### Extracted material:

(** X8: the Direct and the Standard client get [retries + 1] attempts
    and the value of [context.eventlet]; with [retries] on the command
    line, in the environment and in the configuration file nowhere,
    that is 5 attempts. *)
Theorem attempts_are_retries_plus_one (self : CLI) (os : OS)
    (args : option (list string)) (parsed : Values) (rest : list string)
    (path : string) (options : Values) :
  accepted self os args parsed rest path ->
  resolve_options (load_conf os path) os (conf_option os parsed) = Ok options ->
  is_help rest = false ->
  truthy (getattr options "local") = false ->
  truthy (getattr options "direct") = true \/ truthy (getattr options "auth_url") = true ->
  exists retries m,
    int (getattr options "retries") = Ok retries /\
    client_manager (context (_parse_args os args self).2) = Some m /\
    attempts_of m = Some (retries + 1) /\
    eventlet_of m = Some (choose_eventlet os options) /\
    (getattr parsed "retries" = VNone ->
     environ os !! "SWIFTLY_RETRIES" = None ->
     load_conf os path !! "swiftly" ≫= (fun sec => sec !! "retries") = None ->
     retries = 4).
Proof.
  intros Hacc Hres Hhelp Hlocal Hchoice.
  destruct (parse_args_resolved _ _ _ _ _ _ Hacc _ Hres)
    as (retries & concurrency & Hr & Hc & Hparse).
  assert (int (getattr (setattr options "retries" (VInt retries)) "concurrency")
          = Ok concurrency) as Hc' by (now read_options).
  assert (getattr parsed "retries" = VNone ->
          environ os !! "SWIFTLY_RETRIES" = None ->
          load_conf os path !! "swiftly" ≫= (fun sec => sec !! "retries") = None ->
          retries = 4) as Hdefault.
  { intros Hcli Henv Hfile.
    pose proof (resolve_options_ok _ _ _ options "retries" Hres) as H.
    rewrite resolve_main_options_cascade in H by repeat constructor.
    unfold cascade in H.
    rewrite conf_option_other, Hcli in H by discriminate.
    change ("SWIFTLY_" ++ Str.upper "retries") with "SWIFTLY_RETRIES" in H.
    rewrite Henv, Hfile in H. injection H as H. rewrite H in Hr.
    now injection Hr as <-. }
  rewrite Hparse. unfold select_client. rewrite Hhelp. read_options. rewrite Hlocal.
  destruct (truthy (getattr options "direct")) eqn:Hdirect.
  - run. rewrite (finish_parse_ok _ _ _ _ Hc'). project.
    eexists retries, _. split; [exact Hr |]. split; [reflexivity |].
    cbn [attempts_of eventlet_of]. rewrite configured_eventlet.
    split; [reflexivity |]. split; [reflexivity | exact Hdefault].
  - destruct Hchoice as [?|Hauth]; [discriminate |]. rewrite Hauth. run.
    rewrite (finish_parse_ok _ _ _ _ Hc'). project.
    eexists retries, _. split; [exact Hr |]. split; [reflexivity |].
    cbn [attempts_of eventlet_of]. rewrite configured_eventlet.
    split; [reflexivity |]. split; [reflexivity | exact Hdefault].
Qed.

### What to work on:
Track down every line of the material containing the string "Hcli", and copy it.

### Answer area:
  { intros Hcli Henv Hfile.
    rewrite conf_option_other, Hcli in H by discriminate.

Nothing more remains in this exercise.